In a Ted talk that's been viewed 5 million times (across platforms), the bestselling author and podcast intellectual Sam Harris states with supreme confidence, "At a certain point, we will build machines that are smarter than we are, and once we have machines that are smarter than we are, they will begin to improve themselves."
Both he and Bostrom show the audience an intelligence spectrum during their Ted talks – here's the one by Bostrom:
What happens when our computers get smarter than we are? | Nick Bostrom
You can see as we move along the path from left to right we pass a mouse, a chimp, a village idiot, and then the very smart theoretical physicist Ed Witten. He's relatively close to the idiot, because even an idiot human is much smarter than a chimp, relatively speaking. You can see the arrow just above the spectrum showing that "AI" progresses in that same direction, along to the right. At the very rightmost position is Bostrom himself, which is either just an accident of photography, or proof that he himself is an AI robot.
In fact, here's a 13-second clip of the moment that Bill Gates first brought Bostrom to life.
Oops, that was the wrong clip – uh, that was Dr. Frankenstein, but, ya know, same scenario.
A falsely conceived "spectrum of intelligence"
Anyway, that falsely-conceived intelligence spectrum is the problem. I've read the book and many of the interviews and watched the talks and pretty much all the believers intrinsically build on an erroneous presumption that "smartness" or "intelligence" falls more or less along a single, one-dimensional spectrum. They presume that the more adept machines become at more and more challenging tasks, the higher they will rank on this scale, eventually surpassing humans.
But machine learning has us marching along a different path. We're moving fast, and we'll likely go very far, but we're going in a different direction, only tangentially related to human capabilities.
The trick is to take a moment to think about this difference. Our own personal experiences of being one of those smart creatures called a human is what catches us in a thought trap. Our very particular and very impressive capabilities are hidden from ourselves beneath a veil of a conscious experience that just kind of feels like "clarity." It feels simple, but under the surface, it's oh so complex. Replicating our "general common sense" is a fanciful notion that no technological advancements have ever moved us towards in any meaningful way.
Thinking abstractly often feels uncomplicated. We draw visuals in our mind, like a not-to-scale map of a city we're navigating, or a "space" of products that two large companies are competing to sell, with each company dominating in some areas but not in others... or, when thinking about AI, the mistaken vision that increasingly adept capabilities – both intellectual and computational – all fall along the same, somewhat narrow path.

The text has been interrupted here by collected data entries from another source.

Lemma PrintAll_eq cfg w :
  PrintAllACPITables cfg w = (EFI_SUCCESS, World (mem w) (out w ++ report cfg (mem w))).
Proof.
  unfold PrintAllACPITables. f_equal. revert w.
  induction cfg as [|e cfg IH]; intros w; [destruct w; by rewrite app_nil_r|].
  cbn [foldl]. rewrite IH, print_config_eq. cbn [mem out]. unfold report. cbn [mbind list_bind].
  by rewrite <-app_assoc.
Qed.

Section change_facts.
Context {EDK : BaseMemoryLib}.

(** The headers that are not selected are left alone. *)
Lemma change_header_no S N t w : kread 4 t (mem w) ≠ S → change_header S N t w = w.
Proof. intros H. unfold change_header. by rewrite (proj2 (Z.eqb_neq _ _)). Qed.

Lemma change_entry_no S N x w j :
  (∀ h, h ∈ entry_headers x (mem w) j → kread 4 h.2 (mem w) ≠ S) →
  change_entry S N x w j = print_entry x w j.
Proof.
  intros H. unfold change_entry, print_entry. pose proof H as H'. unfold entry_headers in H.
  rewrite (proj2 (Z.eqb_neq (kread 4 (EntryPtr x j (mem w)) (mem w)) S)) by
    (apply (H (KTable j, _)); left). cbv zeta.
  cbn [mem print]. destruct (_ =? EFI_ACPI_6_3_FIXED_ACPI_DESCRIPTION_TABLE_SIGNATURE) eqn:E; [|done].
  rewrite !change_header_no; cbn [mem print]; [done| |].
  - apply (H (KFacs, _)). right. right. left.
  - apply (H (KDsdt, _)). right. left.
Qed.

Lemma foldl_change_entry_no S N x js w :
  (∀ h, h ∈ js ≫= entry_headers x (mem w) → kread 4 h.2 (mem w) ≠ S) →
  foldl (change_entry S N x) w js = foldl (print_entry x) w js.
Proof.
  revert w. induction js as [|j js IH]; intros w H; [done|]. cbn [foldl].
  cbn [mbind list_bind] in H.
  rewrite change_entry_no by (intros; apply H, elem_of_app; by left).
  apply IH. pose proof (foldl_print_entry x [j] w) as E. cbn [foldl] in E. rewrite E. cbn [mem].
  intros. apply H, elem_of_app. by right.
Qed.

Lemma Change_no S N cfg w :
  (∀ h, h ∈ tables cfg (mem w) → kread 4 h.2 (mem w) ≠ S) →
  ChangeACPITable cfg S N w = (PrintAllACPITables cfg w).2.
Proof.
  unfold ChangeACPITable, PrintAllACPITables. cbn [snd]. revert w.
  induction cfg as [|[g r] cfg IH]; intros w H; [done|]. cbn [foldl].
  unfold tables in H. cbn [mbind list_bind fst snd] in H.
  assert (change_config S N w (g, r) = print_config w (g, r)) as ->.
  { unfold change_config, print_config. destruct (is_acpi g); [|done]. cbv zeta. cbn [mem print].
    rewrite change_header_no; cbn [mem print].
    - apply foldl_change_entry_no. cbn [mem print]. intros h Hh.
      apply H, elem_of_app. left. by right.
    - apply (H (KXsdt, _)), elem_of_app. left. left. }
  rewrite print_config_eq. apply IH. cbn [mem]. intros. apply H, elem_of_app. by right.
Qed.

(** PrintAllACPITables leaves memory unchanged and prints one line per
    root pointer and per table reached, in the order of the walk;
    ChangeACPITable prints and leaves the same when no table reached has the
    signature, for every replacement table; and UefiMain prints the firmware's
    tables and then runs ChangeACPITable for the DSDT on unchanged memory. *)
Theorem acpi_walk_reports cfg S N w
    (Hno : ∀ h, h ∈ tables cfg (mem w) → kread 4 h.2 (mem w) ≠ S) :
  PrintAllACPITables cfg w = (EFI_SUCCESS, World (mem w) (out w ++ report cfg (mem w))) ∧
  ChangeACPITable cfg S N w = World (mem w) (out w ++ report cfg (mem w)) ∧
  ∀ w', UefiMain cfg w' =
    (EFI_SUCCESS, ChangeACPITable cfg 0x54445344 0
                    (World (mem w') (out w' ++ RHello :: report cfg (mem w')))).
Proof.
  split; [apply PrintAll_eq|]. split; [by rewrite Change_no, PrintAll_eq|].
  intros w'. unfold UefiMain. rewrite PrintAll_eq. cbn [mem out print]. by rewrite <-app_assoc.
Qed.

(** ** The walk that erases the OEM ID *)

Definition change_if (S : Z) (m : memory) (h : kind * Z) : memory :=
  if kread 4 h.2 m =? S then change_table 0 h.2 m else m.

(** The OEM ID is zero and the table sums to zero. *)
Definition changed (t : Z) (m : memory) : Prop :=
  bytes 6 (t + HDR_OEMID) m = replicate 6 0 ∧ checksum_ok t m.

Lemma bytes_ext n a m m' : (∀ b, a ≤ b < a + Z.of_nat n → m b = m' b) → bytes n a m = bytes n a m'.
Proof.
  intros H. apply list_fmap_ext. intros i x (Hi & ?)%lookup_seqZ. apply H. lia.
Qed.

Lemma bytes_S n a m : bytes (S n) a m = m a :: bytes n (a + 1) m.
Proof. unfold bytes. rewrite Nat2Z.inj_succ, seqZ_cons by lia. by rewrite Z.pred_succ. Qed.

(** Setting a byte that is zero adds it to the sum. *)
Lemma sum_set n a p c m :
  m p = 0 → a ≤ p < a + Z.of_nat n →
  foldr Z.add 0 (bytes n a (λ b, if b =? p then c else m b)) = foldr Z.add 0 (bytes n a m) + c.
Proof.
  revert a. induction n as [|n IH]; intros a Hp Ha; [lia|]. rewrite !bytes_S. cbn [foldr].
  destruct (Z.eqb_spec a p) as [->|].
  - rewrite (bytes_ext n (p + 1) _ m); [lia|]. intros b Hb.
    by rewrite (proj2 (Z.eqb_neq b p)) by lia.
  - rewrite IH by lia. lia.
Qed.

Lemma change_table_other t m b : ¬ (t + 9 ≤ b < t + 16) → change_table 0 t m b = m b.
Proof.
  intros H. unfold change_table, UpdateAcpiChecksum, HDR_CHECKSUM, HDR_OEMID. cbn [Z.eqb].
  rewrite !kwrite_other by lia. rewrite zeromem_spec.
  destruct (t + 10 <=? b) eqn:?, (b <? t + 10 + 6) eqn:?; to_prop; cbn; lia || done.
Qed.

Lemma change_table_kread n a t m :
  a + Z.of_nat n ≤ t + 9 ∨ t + 16 ≤ a → kread n a (change_table 0 t m) = kread n a m.
Proof. intros H. apply kread_ext. intros b Hb. apply change_table_other. lia. Qed.

Lemma change_table_changed t m : HDR_SIZE ≤ table_len m t → changed t (change_table 0 t m).
Proof.
  unfold table_len, HDR_SIZE, HDR_LENGTH. intros Hl. split.
  - unfold change_table, UpdateAcpiChecksum, HDR_CHECKSUM, HDR_OEMID. cbn [Z.eqb].
    rewrite (bytes_ext _ _ _ (λ _, 0)); [done|]. intros b Hb.
    rewrite !kwrite_other by lia. rewrite zeromem_spec.
    by rewrite (proj2 (Z.leb_le _ b)), (proj2 (Z.ltb_lt b _)) by lia.
  - unfold checksum_ok, HDR_LENGTH. rewrite change_table_kread by lia.
    unfold change_table. cbn [Z.eqb]. set (z := ZeroMem _ _ m). unfold UpdateAcpiChecksum, HDR_LENGTH, HDR_CHECKSUM.
    assert (kread 4 (t + 4) z = kread 4 (t + 4) m) as Ez.
    { apply kread_ext. intros b Hb. unfold z, HDR_OEMID. rewrite zeromem_spec.
      by rewrite (proj2 (Z.leb_gt _ b)) by lia. }
    rewrite kread_kwrite_ne, Ez by lia.
    set (n := Z.to_nat _). assert (36 ≤ Z.of_nat n) by (unfold n; lia). clearbody n.
    set (k := kwrite 1 (t + 9) 0 z).
    assert (k (t + 9) = 0) as Hk by (unfold k; cbn; by rewrite Z.eqb_refl).
    pose proof (checksum8_range (bytes n t k)) as Hr.
    assert (kwrite 1 (t + 9) (CalculateCheckSum8 (bytes n t k)) k =
            λ b, if b =? t + 9 then CalculateCheckSum8 (bytes n t k) else k b) as ->.
    { cbn [kwrite]. rewrite Z.mod_small by exact Hr. done. }
    rewrite sum_set by (exact Hk || lia). apply checksum8_sum.
Qed.

(** What lies in a table that is not touched stays as it is. *)
Lemma changed_ext t m m' :
  HDR_SIZE ≤ table_len m t → (∀ b, t ≤ b < t + table_len m t → m' b = m b) →
  changed t m → changed t m'.
Proof.
  unfold table_len, HDR_SIZE, changed, checksum_ok, HDR_LENGTH, HDR_OEMID. intros Hl H [H1 H2].
  rewrite (kread_ext 4 (t + 4) m' m), (bytes_ext 6 _ m' m), (bytes_ext (Z.to_nat _) t m' m);
    [done| | |]; intros; apply H; lia.
Qed.

Section erase.
Context (cfg : list (Z * Z)) (m0 : memory) (S : Z).
Hypothesis (Hwf : acpi_wf cfg m0).

(** Memory is [m0] except for checksums and OEM IDs of selected tables. *)
Definition agree (m : memory) : Prop :=
  ∀ b, (∀ t, t ∈ (tables cfg m0).*2 → kread 4 t m0 = S → ¬ (t + 9 ≤ b < t + 16)) → m b = m0 b.

(** A field of a table outside these bytes. *)
Lemma agree_field m t x n :
  agree m → t ∈ (tables cfg m0).*2 → 0 ≤ x → x + Z.of_nat n ≤ table_len m0 t →
  x + Z.of_nat n ≤ 9 ∨ 16 ≤ x → kread n (t + x) m = kread n (t + x) m0.
Proof.
  intros Ha Ht Hx Hl H9. apply kread_ext. intros b Hb. apply Ha. intros t' Ht' _.
  pose proof (wf_len _ _ Hwf _ Ht'). unfold HDR_SIZE in *.
  destruct (wf_disj _ _ Hwf _ _ Ht Ht') as [->|]; lia.
Qed.

Lemma agree_sig m t : agree m → t ∈ (tables cfg m0).*2 → kread 4 t m = kread 4 t m0.
Proof.
  intros Ha Ht. pose proof (wf_len _ _ Hwf _ Ht). unfold HDR_SIZE in *.
  rewrite <-(Z.add_0_r t). apply agree_field; lia || done.
Qed.

Lemma agree_change m h : agree m → h ∈ tables cfg m0 → agree (change_if S m h).
Proof.
  intros Ha Hh. unfold change_if. destruct (Z.eqb_spec (kread 4 h.2 m) S) as [E|]; [|done].
  assert (h.2 ∈ (tables cfg m0).*2) as Hh2 by (apply list_elem_of_fmap; eauto).
  rewrite agree_sig in E by done.
  intros b Hb. rewrite change_table_other by (apply Hb; done). by apply Ha.
Qed.

Lemma agree_header k t w : agree (mem w) → (k, t) ∈ tables cfg m0 →
  mem (change_header S 0 t w) = change_if S (mem w) (k, t) ∧ agree (mem (change_header S 0 t w)).
Proof.
  intros Ha Ht.
  assert (mem (change_header S 0 t w) = change_if S (mem w) (k, t)) as ->.
  { unfold change_header, change_if. cbn [snd]. by destruct (_ =? _). }
  split; [done|by apply agree_change].
Qed.

(** One entry of the XSDT. *)
Lemma agree_entry x w j :
  agree (mem w) → x ∈ (tables cfg m0).*2 → 0 ≤ j → 36 + 8 * j + 8 ≤ table_len m0 x →
  (∀ h, h ∈ entry_headers x m0 j → h ∈ tables cfg m0) →
  mem (change_entry S 0 x w j) = foldl (change_if S) (mem w) (entry_headers x m0 j) ∧
  agree (mem (change_entry S 0 x w j)).
Proof.
  intros Ha Hx Hj Hl Hin. unfold change_entry, entry_headers in *. unfold EntryPtr, HDR_SIZE in *.
  replace (x + 36 + 8 * j) with (x + (36 + 8 * j)) in * by lia.
  rewrite (agree_field (mem w)) by (lia || done).
  set (t := kread 8 (x + (36 + 8 * j)) m0) in *.
  assert ((KTable j, t) ∈ tables cfg m0) as Ht by (apply Hin; left).
  assert (t ∈ (tables cfg m0).*2) as Ht2 by (apply list_elem_of_fmap; by exists (KTable j, t)).
  set (m1 := change_if S (mem w) (KTable j, t)).
  assert (agree m1) as Ha1 by by apply agree_change.
  set (w1 := if kread 4 t (mem w) =? S then _ else w).
  assert (mem w1 = m1) as E1.
  { unfold w1, m1, change_if. cbn [snd]. by destruct (_ =? S). }
  cbv zeta. cbn [mem print]. rewrite E1, (agree_sig m1) by done.
  destruct (Z.eqb_spec (kread 4 t m0) EFI_ACPI_6_3_FIXED_ACPI_DESCRIPTION_TABLE_SIGNATURE) as [Hf|];
    cbn [foldl]; fold m1; [|by cbn [mem print]; rewrite E1].
  pose proof (wf_fadt _ _ Hwf _ Ht2 Hf). unfold FADT_DSDT, FADT_FIRMWARECTRL in *.
  rewrite (agree_field m1) by (lia || done). set (d := kread 4 (t + 40) m0) in *.
  set (w2 := print _ w1). assert (mem w2 = m1) as Ew2 by (unfold w2; by cbn [mem print]).
  destruct (agree_header KDsdt d w2) as [E2 Ha2];
    [by rewrite Ew2|apply Hin; right; left|].
  change (mem (print _ ?w)) with (mem w).
  rewrite (agree_field (mem (change_header S 0 d w2))) by (lia || done).
  set (f := kread 4 (t + 36) m0) in *. set (w3 := print _ (change_header S 0 d w2)).
  destruct (agree_header KFacs f w3) as [E3 Ha3]; [exact Ha2|apply Hin; right; right; left|].
  split; [|done]. rewrite E3. unfold w3. cbn [mem print]. by rewrite E2, Ew2.
Qed.

Lemma agree_entries x js w :
  agree (mem w) → x ∈ (tables cfg m0).*2 →
  (∀ j, j ∈ js → 0 ≤ j ∧ 36 + 8 * j + 8 ≤ table_len m0 x) →
  (∀ h, h ∈ js ≫= entry_headers x m0 → h ∈ tables cfg m0) →
  mem (foldl (change_entry S 0 x) w js) = foldl (change_if S) (mem w) (js ≫= entry_headers x m0) ∧
  agree (mem (foldl (change_entry S 0 x) w js)).
Proof.
  revert w. induction js as [|j js IH]; intros w Ha Hx Hj Hin; [done|].
  cbn [mbind list_bind foldl] in *. rewrite foldl_app.
  destruct (Hj j) as [? ?]; [left|].
  destruct (agree_entry x w j) as [<- Ha1]; try done.
  { intros h Hh. apply Hin, elem_of_app. by left. }
  apply IH; try done.
  - intros j' Hj'. apply Hj. by right.
  - intros h Hh. apply Hin, elem_of_app. by right.
Qed.

Lemma count_bound x j :
  x ∈ (tables cfg m0).*2 → j ∈ seqZ 0 (EntryCount x m0) →
  0 ≤ j ∧ 36 + 8 * j + 8 ≤ table_len m0 x.
Proof.
  intros Hx [Hj1 Hj2]%elem_of_seqZ. pose proof (wf_len _ _ Hwf _ Hx) as Hl.
  unfold EntryCount, table_len, HDR_SIZE, wrapU in *.
  pose proof (Z.mod_le (kread 4 (x + HDR_LENGTH) m0 - 36) (2 ^ 64)).
  pose proof (Z.mul_div_le ((kread 4 (x + HDR_LENGTH) m0 - 36) mod 2 ^ 64) 8). lia.
Qed.

Lemma bind_ext {A B} (f g : A → list B) l :
  (∀ x, x ∈ l → f x = g x) → l ≫= f = l ≫= g.
Proof.
  induction l as [|x l IH]; intros H; [done|]. cbn [mbind list_bind].
  rewrite (H x) by left. f_equal. apply IH. intros. apply H. by right.
Qed.

Lemma agree_root m e : agree m → e ∈ cfg → is_acpi e.1 = true →
  kread 8 (e.2 + RSDP_XSDTADDRESS) m = kread 8 (e.2 + RSDP_XSDTADDRESS) m0 ∧
  ∀ h, h ∈ root_headers e.2 m0 → h ∈ tables cfg m0 ∧ h.2 ∈ (tables cfg m0).*2.
Proof.
  intros Ha He Hg. split.
  - apply kread_ext. intros b Hb. apply Ha. intros t Ht _. unfold RSDP_XSDTADDRESS in *.
    pose proof (wf_root _ _ Hwf _ _ He Hg Ht). pose proof (wf_len _ _ Hwf _ Ht).
    unfold HDR_SIZE in *. lia.
  - intros h Hh. assert (h ∈ tables cfg m0).
    { unfold tables. apply list_elem_of_bind. exists e. by rewrite Hg. }
    split; [done|]. apply list_elem_of_fmap. eauto.
Qed.

Lemma agree_count m x : agree m → x ∈ (tables cfg m0).*2 → EntryCount x m = EntryCount x m0.
Proof.
  intros Ha Hx. unfold EntryCount, HDR_LENGTH. pose proof (wf_len _ _ Hwf _ Hx).
  unfold HDR_SIZE in *. rewrite agree_field; lia || done.
Qed.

Now, Bostrom rightly emphasizes that we should not anthropomorphize what intelligent machines may be like in the future. It's not human, so it's hard to speculate on the specifics and perhap it will seem more like a space alien's intelligence. But what Bostrom and his followers aren't seeing is that, since they believe technology advances along a spectrum that includes and then transcends human cognition, the spectrum itself as they've conceived it is anthropomorphic. It has humanlike qualities built in. Now, your common sense reasoning may seem to you like a "natural stage" of any sort of intellectual development, but that's a very human-centric perspective. Your common sense is intricate and very, very particular. It's far beyond our grasp – for anyone – to formally define a "spectrum of intelligence" that includes human cognition on it. Our brains are spectacularly multi-faceted and adept, in a very arcane way.
Machines progress along a different spectrum
Machine learning actually does work by defining a kind of spectrum, but only for an extremely limited sort of trajectory – only for tasks that have labeled data, such as identifying objects in images. With labeled data, you can compare and rank various attempts to solve the problem. The computer uses the data to measure how well it does. Like, one neural network might correctly identify 90% of the trucks in the images and then a variation after some improvements might get 95%.
Getting better and better at a specific task like that obviously doesn't lead to general common sense reasoning capabilities. We're not on that trajectory, so the fears should be allayed. The machine isn't going to get to a human-like level where it then figures out how to propel itself into superintelligence. No, it's just gonna keep getting better at identifying objects, that's all.
Intelligence isn't a Platonic ideal that exists separately from humans, waiting to be discovered. It's not going to spontaneously emerge along a spectrum of better and better technology. Why would it? That's a ghost story.
It might feel tempting to believe that increased complexity leads to intelligence. After all, computers are incredibly general-purpose – they can basically do any task, if only we can figure out how to program them to do that task. And we're getting them to do more and more complex things. But just because they could do anything doesn't mean they will spontaneously do everything we imagine they might.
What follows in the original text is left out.